Friday, November 6, 2009

Less crabby, but still unsociable ;-)

Green Fortress

by Moni


If there's one thing I love dearly
It's a hidey hole.
Symbolically impenetrable and private.
I can't see you, or maybe I can and I'm spying
But either way, you can't see me.

The highest incarnation of hidey hole
Is under God's great sky
Not plaster, dry wall, or acoustic tile.

A fortress with ants, and birds, and air circulation.
Preferably breathing green walls.
Carpeted with honest, friendly, life-holding filth.

My cherished childhood hole was a long, narrow vestibule.
With a back wall of light blocking, vine-permeated fence
And a front wall of spade shaped leaves and spindly trunks.
The jacket-snatching ceiling began where the leaves began.

More of a crouching hole than a standing hole.
Years of leaf litter on the soft, roly-poly infested floors.
The upstairs neighbors squabbling and gossiping
About kids, and nests, and worm scarcity.

And around Memorial Day, a smiling, teary, enveloping fragrance
Of lavender and white, and memories
And love from the earth and unseen beings.
Loneliness absent in my lilac home.

Monday, November 2, 2009

One bad poem deserves a good.

Blessed Burdens

by Moni

Shoulder this burden so I don't have to.
Pull this cart
Bear this baby
Pick this cotton

Do the work that I could not or would not.
Be this man's best friend
Keep this house
Pick this fruit

And you must like it.
You must want it.
You must smile, and never shirk.
Serve me willingly, have no wants.
Be swallowed and find salvation.

Because, someone must do this work.
And it shan't be me.
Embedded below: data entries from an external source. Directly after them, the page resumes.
(** What persists in the browser: the IndexedDB database ['pdfCache'] (absent
    until it is first opened; then its one object store ['pdfs'], whose key
    path is [cacheKey]), [localStorage], and the component's state. *)
Record Browser := {
  pdfs : option (gmap string CacheEntry);
  localStorage : gmap string string;
  state : State;
}.

Definition with_pdfs (f : option (gmap string CacheEntry) → option (gmap string CacheEntry))
    (b : Browser) : Browser :=
  {| pdfs := f (pdfs b); localStorage := localStorage b; state := state b |}.
Definition with_localStorage (f : gmap string string → gmap string string)
    (b : Browser) : Browser :=
  {| pdfs := pdfs b; localStorage := f (localStorage b); state := state b |}.
Definition with_state (f : State → State) (b : Browser) : Browser :=
  {| pdfs := pdfs b; localStorage := localStorage b; state := f (state b) |}.

(** The records of the object store, none when the database is absent. *)
Definition records (b : Browser) : gmap string CacheEntry :=
  default ∅ (pdfs b).

(** What a JavaScript [throw] carries, as far as [err instanceof Error] and
    [err.message] tell. *)
Inductive Thrown :=
| JsError (message : string)
| JsOther.

(** The body of the request [fetch] sends: [JSON.stringify({ url, pageSize })]. *)
Record RenderRequest := { req_url : string; req_pageSize : PageSize }.

(** The observable interactions of the browser side, in the order they
    happen. *)
Inductive Event :=
| IDBOpen                                      (* indexedDB.open('pdfCache', 1) *)
| StoreGet (key : string)                      (* store.get(cacheKey) *)
| StorePut (entry : CacheEntry)                (* store.put(cacheEntry) *)
| ConsoleError (label : string) (err : Thrown) (* console.error(label, error) *)
| Fetch (path : string) (body : RenderRequest) (* fetch('/api/pdf', { method: 'POST', ... }) *)
| Download (filename : string) (content : Blob) (* the click on the <a download> link *)
| LocalStorageSet (key value : string).

(** What [handleSubmit] observes of a [Response]. *)
Record Response := {
  status : Z;
  (** [(await response.json()).error || 'Failed to generate PDF'] up to the
      fallback: [inl e] when reading the payload throws (the body is not
      JSON, or is [null]); [inr (Some m)] when the payload has a truthy
      [error] that [new Error] renders as [m]; [inr None] otherwise. *)
  errorData : Thrown + option string;
  (** [await response.blob()] *)
  content : Thrown + Blob;
}.

(** [response.ok] *)
Definition ok (r : Response) : bool := ((200 <=? status r) && (status r <=? 299))%Z.

(** How the two asynchronous requests on the database end. *)
Record StoreIO := {
  opens : bool;      (* indexedDB.open: onsuccess (true) or onerror *)
  completes : bool;  (* the get or put request: onsuccess (true) or onerror *)
}.

(** The outside world during one run of [handleSubmit]. *)
Record Env := {
  read_io : StoreIO;             (* the database during getPdfFromCache *)
  network : Thrown + Response;   (* fetch: rejects, or resolves to a response *)
  write_io : StoreIO;            (* the database during savePdfToCache *)
  now : Z;                       (* Date.now() *)
}.

(** ** Effects: browser state, emitted events, exceptions *)

Inductive Completion (A : Type) :=
| Normal (a : A)
| Throw (e : Thrown).
Arguments Normal {A} a.
Arguments Throw {A} e.

Definition Js (A : Type) : Type := Browser → Completion A * Browser * list Event.

Global Instance Js_ret : MRet Js := λ A a b, (Normal a, b, []).

Global Instance Js_bind : MBind Js := λ A B k m b,
  match m b with
  | (Normal a, b1, t1) => let '(r, b2, t2) := k a b1 in (r, b2, t1 ++ t2)
  | (Throw e, b1, t1) => (Throw e, b1, t1)
  end.

Definition throw {A} (e : Thrown) : Js A := λ b, (Throw e, b, []).
Definition emit (ev : Event) : Js unit := λ b, (Normal tt, b, [ev]).
Definition update (f : Browser → Browser) : Js unit := λ b, (Normal tt, f b, []).
Definition read {A} (f : Browser → A) : Js A := λ b, (Normal (f b), b, []).

(** [try { body } catch (e) { handler }] *)
Definition try_catch {A} (body : Js A) (handler : Thrown → Js A) : Js A := λ b,
  match body b with
  | (Normal a, b1, t1) => (Normal a, b1, t1)
  | (Throw e, b1, t1) => let '(r, b2, t2) := handler e b1 in (r, b2, t1 ++ t2)
  end.

(** [try { body } finally { fin }] *)
Definition try_finally {A} (body : Js A) (fin : Js unit) : Js A := λ b,
  let '(r, b1, t1) := body b in
  match fin b1 with
  | (Normal _, b2, t2) => (r, b2, t1 ++ t2)
  | (Throw e, b2, t2) => (Throw e, b2, t1 ++ t2)
  end.

(** The final browser state and the events of a run. *)
Definition after {A} (r : Completion A * Browser * list Event) : Browser := r.1.2.
Definition events {A} (r : Completion A * Browser * list Event) : list Event := r.2.
Definition outcome {A} (r : Completion A * Browser * list Event) : Completion A := r.1.1.

(** ** The IndexedDB cache *)

(** [request.onupgradeneeded]: the object store is created when the database
    does not have it yet. *)
Definition onupgradeneeded (db : option (gmap string CacheEntry))
    : option (gmap string CacheEntry) :=
  match db with
  | None => Some ∅
  | Some store => Some store
  end.

(** [initializeDB]: a successful open upgrades the database on first use; a
    failed open rejects. *)
Definition initializeDB (io : StoreIO) : Js unit :=
  emit IDBOpen ;;
  if opens io then update (with_pdfs onupgradeneeded)
  else throw (JsError "Failed to open database").

Definition console_error (label : string) (err : Thrown) : Js unit :=
  emit (ConsoleError label err).

(** [savePdfToCache] *)
Definition savePdfToCache (io : StoreIO) (now : Z)
    (url : string) (pageSize : PageSize) (blob : Blob) : Js unit :=
  try_catch
    (initializeDB io ;;
     let cacheEntry :=
       {| cacheKey := generateCacheKey url pageSize;
          url := url;
          pageSize := pageSize;
          blob := blob;
          timestamp := now |} in
     emit (StorePut cacheEntry) ;;
     if completes io then
       update (with_pdfs (fmap (insert (cacheKey cacheEntry) cacheEntry)))
     else throw (JsError "Failed to save PDF to cache"))
    (λ error, console_error "Error saving to cache:" error).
I don't like it.
So it must be you. So you must like it.
Whether you like it or not.




From Ode Inscribed to WH Channing

by Ralph Waldo Emerson

...The horseman serves the horse,
The neatherd serves the neat,
The merchant serves the purse,
The eater serves his meat;
'Tis the day of the chattel,
Web to weave, and corn to grind;
Things are in the saddle,
And ride mankind.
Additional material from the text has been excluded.